The challenge comes as the business grows.
More policies are introduced. More reviews are required. More approvals are needed. Governance records begin to multiply, and before long, keeping everything current becomes a significant administrative task.
What was once manageable through e-mail and spreadsheets starts consuming increasing amounts of time and effort. Reviews are delayed, documents become outdated and preparing for audits becomes more difficult than it should be.
"Governance rarely becomes difficult because of the documents themselves. It becomes difficult because of the effort required to keep them current, controlled and accessible as the business grows," says Thys Fourie, COO at Exponant.
More than just document storage
Good governance is about more than storing documents. Records need to be reviewed, approved, published, retained and eventually disposed of in line with business and compliance requirements.
Managing this process manually places an increasing burden on document owners, governance teams and management.
Exponant also experienced this challenge.
As the number of governance records grew, so did the effort required to track reviews, manage approvals, maintain audit trails and ensure records remained current. The problem was not governance itself. The problem was the administration required to support it.
To address this, Exponant developed a solution using SharePoint and Power Automate to manage the full governance record life cycle.
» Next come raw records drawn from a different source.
Context `{!StreamView C, !ByteStream C}.

(** What a read of one event leaves behind: the next counter, the input behind the frame, nothing
    else but the reader's own fields changed. *)
Definition after_read (cn cn' : MuxConnection C) (cur : Span) (rest : bytes) : Prop :=
  next_ctx (cipher_ctx cn) (cipher_ctx cn') /\ span_in cur (read_buffer cn') /\
  zlen (read_buffer cn') = zlen (read_buffer cn) /\
  span_bytes cur (read_buffer cn') ++ rx (io_conn cn') = rest /\
  tx (io_conn cn') = tx (io_conn cn) /\ live (io_conn cn') /\ reader_keeps cn' = reader_keeps cn.

Lemma frame_room key v e w :
  frame_of key v e w -> len (head e) <= kMaxChunkSize + 128 -> zlen w < 2 * kMaxChunkSize.
Proof.
  intros Hf Hl; destruct (frame_length _ _ _ _ Hf) as [-> ?]; pose proof aead_tag_room.
  unfold expected_len, kEventHeadSize, kMaxChunkSize in *; case_match; lia.
Qed.

Lemma ReadEvent_loop_frame fuel : forall cn cur key e w rest,
  ctx_wf (cipher_ctx cn) -> cipher_key (cipher_ctx cn) = Some key -> span_in cur (read_buffer cn) ->
  zlen (read_buffer cn) = 2 * kMaxChunkSize -> live (io_conn cn) ->
  frame_of key (decrypt_iv (cipher_ctx cn)) e w -> len (head e) <= kMaxChunkSize + 128 ->
  span_bytes cur (read_buffer cn) ++ rx (io_conn cn) = w ++ rest ->
  zlen w - sp_len cur < Z.of_nat fuel -> (0 < fuel)%nat ->
  exists cn' cur', ReadEvent_loop fuel cur cn = (cn', Ok (cur', inl e)) /\ after_read cn cn' cur' rest.
Proof.
  induction fuel as [|fuel IH]; intros cn cur key e w rest Hc Hk Hs Hrb Hlv Hf Hlen E Hfu Hf0; [lia|].
  cbn [ReadEvent_loop]; srun.
  assert ((exists r1, span_bytes cur (read_buffer cn) = w ++ r1 /\ rest = r1 ++ rx (io_conn cn)) \/
          (exists q, q <> [] /\ w = span_bytes cur (read_buffer cn) ++ q /\ rx (io_conn cn) = q ++ rest))
    as [(r1 & E1 & ->) | (q & Hq & E1 & Er)].
  { destruct (app_eq_inv _ _ _ _ E) as [(k & E1 & E2)|(k & E1 & E2)]; [left; by exists k|].
    destruct k as [|x k]; [left; exists []; by rewrite app_nil_r in *|].
    right; exists (x :: k); done. }
  - destruct (ReadEventFromBuffer_frame cn cur key e w r1) as (ctx & Hctx & ->); try done.
    destruct (remove_prefix_spec _ _ _ _ Hs E1) as [? E2].
    eexists _, _; split; [done|]; split_and!; try done; apply Hctx || (cbn; by rewrite E2).
  - set (p := span_bytes cur (read_buffer cn)) in *; subst w.
    pose proof (frame_room _ _ _ _ Hf Hlen) as Hroom; apply zlen_pos in Hq as Hq'; rewrite zlen_app in *.
    pose proof (zlen_span cur _ Hs) as Hpl; fold p in Hpl; pose proof (zlen_nonneg p).
    destruct (ReadEventFromBuffer_prefix cn cur key e p q) as (b & Hbl & Hbp & ->); try done.
    cbn -[ReadEvent_loop read_fuel zlen]; rewrite Hbl; unfold on_conn; cbn -[ReadEvent_loop zlen].
    destruct (stream_read (zlen (read_buffer cn) - sp_len cur) (io_conn cn))
      as (io & d & -> & Hd & Hdl & Hrx & Htx & Hio); [done | lia | by rewrite Er; destruct q|].
    apply zlen_pos in Hd as Hd'; destruct (zblit (sp_len cur) d b) as [r|] eqn:Eb;
      [|by rewrite zblit_Some in Eb by lia].
    cbn -[ReadEvent_loop zlen Z.eqb]; rewrite Z.eqb_refl; bool_false (zlen d =? 0); cbn [negb].
    rewrite <- Hpl in Eb |- *; destruct (fresh_span_spec _ _ _ _ Eb Hbp) as (Hs' & Hsb & Hrl).
    match goal with |- exists cn' cur', ReadEvent_loop fuel ?s ?c1 = _ /\ _ =>
      destruct (IH c1 s key e (p ++ q) rest) as (cn' & cur' & -> & Hctx & ? & ? & ? & Ht & ? & ?) end;
      try done; cbn -[zlen] in *; try lia.
    + by rewrite Hsb, <- !app_assoc, <- Hrx, Er.
    + rewrite zlen_app; lia.
    + eexists _, _; split; [done|]; split_and!; try done; try lia; try congruence; apply Hctx.
Qed.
The solution automates reviews, approvals, publishing, archiving, notifications and audit tracking, creating a more consistent and transparent process.
Why governance matters even more in the age of AI
The rise of AI is changing how businesses manage information.
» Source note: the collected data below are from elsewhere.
(** A channel of capacity 1 delivers what was sent; [chan_items] are the contents of an open
    channel. *)
Class DataChannelOk (Ch : Type) `{DataChannel Ch} := {
  chan_items : Ch -> option (list chunk_msg);
  chan_new_empty : chan_items chan_new = Some [];
  chan_send_empty : forall m c, chan_items c = Some [] ->
    exists c', chan_send m c = (c', Ok tt) /\ chan_items c' = Some [m];
  chan_receive_head : forall m ms c, chan_items c = Some (m :: ms) ->
    exists c', chan_receive c = (c', Ok m) /\ chan_items c' = Some ms;
  chan_close_closes : forall c, chan_items (chan_close c) = None
}.

(** It makes its users wait: a send into the full channel, and a receive from the empty one. *)
Class WaitingChannel (Ch : Type) `{DataChannelOk Ch} : Prop := {
  chan_send_full : forall m x l c, chan_items c = Some (x :: l) -> exists c', chan_send m c = (c', Hang);
  chan_receive_none : forall c, chan_items c = Some [] -> exists c', chan_receive c = (c', Hang)
}.

(** ** State *)

Record MuxStream (F Wr Ch : Type) := {
  event_writer_factory : F;
  event_writer : option Wr;
  data_channel : Ch;
  write_bytes : Z;
  stream_client_id : Z;
  stream_sid : Z;
  stream_is_tls : bool;
  stream_closed : bool
}.
Arguments Build_MuxStream {F Wr Ch}.
Arguments event_writer_factory {F Wr Ch}. Arguments event_writer {F Wr Ch}.
Arguments data_channel {F Wr Ch}. Arguments write_bytes {F Wr Ch}.
Arguments stream_client_id {F Wr Ch}. Arguments stream_sid {F Wr Ch}.
Arguments stream_is_tls {F Wr Ch}. Arguments stream_closed {F Wr Ch}.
AI can help summarise documents, identify records due for review, surface policy information and automate many administrative tasks. In many cases, it can do these things faster than traditional workflows.
However, AI introduces a new challenge.
AI is only as reliable as the information it works from.
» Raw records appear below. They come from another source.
(** A connection is registered in the first free slot: after [Add] the session of its user,
    client id and type holds the connection at the reported index, all lower slots are in use, and
    the other slots are as they were. *)
Theorem add_uses_first_free_slot m user cid p c sp s :
  conn_store m !! p = Some c -> GetEventWriterFactory user cid (type_ c) m = Some sp ->
  session_store m !! sp = Some s ->
  exists m' i s', Add user cid p m = (m', Ok (sp, i)) /\ session_store m' !! sp = Some s' /\
    zget (conns s') i = Some (Some p) /\
    (forall j, 0 <= j < i -> exists q, zget (conns s) j = Some (Some q)) /\
    (forall j, j <> i -> zget (conns s') j = zget (conns s) j) /\
    GetEventWriterFactory user cid (type_ c) m' = Some sp /\
    (forall sp', sp' <> sp -> session_store m' !! sp' = session_store m !! sp').
Proof.
  intros Hc Hg Hs; unfold GetEventWriterFactory in *.
  destruct (mux_conns m !! user) as [u|] eqn:Hu; [|done]; simpl in Hg.
  destruct (add_conn p (conns s)) as [l i] eqn:Ea.
  destruct (add_conn_spec _ _ _ _ Ea) as (a & b & Hi & Hia & Ha & -> & Hb).
  unfold Add, GetSession, GetUserMuxConn; srun; rewrite Hc, Hu; srun; rewrite Hg, Hs; srun; rewrite Ea.
  eexists _, i, _; split; [done|]; cbn; rewrite lookup_insert_eq; split; [done|]; subst i; split_and!.
  - cbn; rewrite zget_app_r by lia; by rewrite Z.sub_diag.
  - intros j Hj; assert (zget (conns s) j = zget a j) as -> by (destruct Hb as [->|[-> ->]]; [apply zget_app_l; lia | done]).
    destruct (zget_in_range a j Hj) as [x Hx]; rewrite Hx; unfold zget in Hx.
    destruct (j <? 0); [done|]; rewrite Forall_lookup in Ha; destruct (Ha _ _ Hx) as [q ->]; by exists q.
  - intros j Hj; cbn; destruct (Z.lt_ge_cases j (zlen a)).
    + rewrite zget_app_l by done; destruct Hb as [->|[-> ->]]; [by rewrite zget_app_l | done].
    + rewrite zget_app_r by done; replace (j - zlen a) with ((j - zlen a - 1) + 1) by lia.
      rewrite zget_cons by lia; destruct Hb as [->|[-> ->]].
      * rewrite zget_app_r by done; rewrite <- (zget_cons (@None nat)) by lia; f_equal; lia.
      * destruct (zget a j) eqn:Ez; [apply zget_Some_range in Ez; lia|].
        by unfold zget; case_match.
  - cbn; by rewrite Hu.
  - intros sp' Hne; by rewrite lookup_insert_ne.
Qed.

(** [Remove] empties the connection's slot and no other; it forgets the session exactly when
    no connection is slots in it, and keeps it registered otherwise. *)
Theorem remove_empties_slot m user u cid p c sp s :
  conn_store m !! p = Some c -> mux_conns m !! user = Some u -> sessions (type_ c) u !! cid = Some sp ->
  session_store m !! sp = Some s ->
  (forall a b, conns s = a ++ Some p :: b -> Some p ∉ b) ->
  let slots := (fun x => if decide (x = Some p) then None else x) <$> conns s in
  exists m', manager_Remove user cid p m = (m', Ok tt) /\
    session_store m' !! sp = Some {| conns := slots; tunnel_servers := tunnel_servers s |} /\
    ~ (Some p ∈ slots) /\
    GetEventWriterFactory user cid (type_ c) m' =
      (if decide (Forall (fun x => x = None) slots) then None else Some sp).
Proof.
  intros Hc Hu Hg Hs Hnd slots; unfold manager_Remove; srun; rewrite Hc, Hu; srun; rewrite Hg, Hs; srun.
  rewrite (remove_conn_spec p (conns s) true false) by done; cbn [andb].
  assert (Some p ∉ slots) as Hp.
  { intros (x & Hx & _)%list_elem_of_fmap; case_decide; [done | by subst]. }
  assert ((forallb (fun x => bool_decide (x = None \/ x = Some p)) (conns s) = true) <-> Forall (fun x => x = None) slots) as Hall.
  { unfold slots; rewrite Forall_fmap, <- Is_true_true, forallb_True; split; intros HF; (eapply Forall_impl; [exact HF|]); intros x; simpl.
    - intros [->| ->]%bool_decide_unpack; by case_decide.
    - case_decide; intros; apply bool_decide_pack; auto. }
  case_match eqn:Ef.
  - eexists; split; [done|]; cbn; rewrite lookup_insert_eq; split_and!; try done.
    unfold GetEventWriterFactory; cbn; rewrite lookup_insert_eq; simpl; rewrite sessions_set, decide_True by done.
    rewrite lookup_delete_eq, decide_True; [done|]; by apply Hall.
  - eexists; split; [done|]; cbn; rewrite lookup_insert_eq; split_and!; try done.
    unfold GetEventWriterFactory; cbn; rewrite Hu; simpl; rewrite decide_False; [done|].
    intros Hn; apply Hall in Hn; congruence.
Qed.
If policies are outdated, ownership is unclear, approval histories are incomplete or records are poorly managed, AI simply amplifies those weaknesses.
This is where governance becomes a critical layer of business control.
Strong governance ensures that the information feeding AI systems remains accurate, current, traceable and trusted. Without that foundation, businesses risk making decisions based on information that is no longer valid.
As AI adoption accelerates, governance is becoming more important, not less.
Keeping governance under control
The biggest benefit of governance automation is not simply improved compliance. It is reduced effort.
Governance teams spend less time chasing approvals and review dates. Document owners spend less time on administration. Management gains confidence that records remain current, controlled and available when required.
What started as a solution to an internal challenge has since become a valuable service for clients facing the same issue.
The reality is that governance becomes more challenging as businesses grow.
The question is not whether governance will scale. The question is whether the processes supporting it will scale too.
With the right combination of governance, automation and AI readiness, businesses can keep governance under control without adding administrative burden.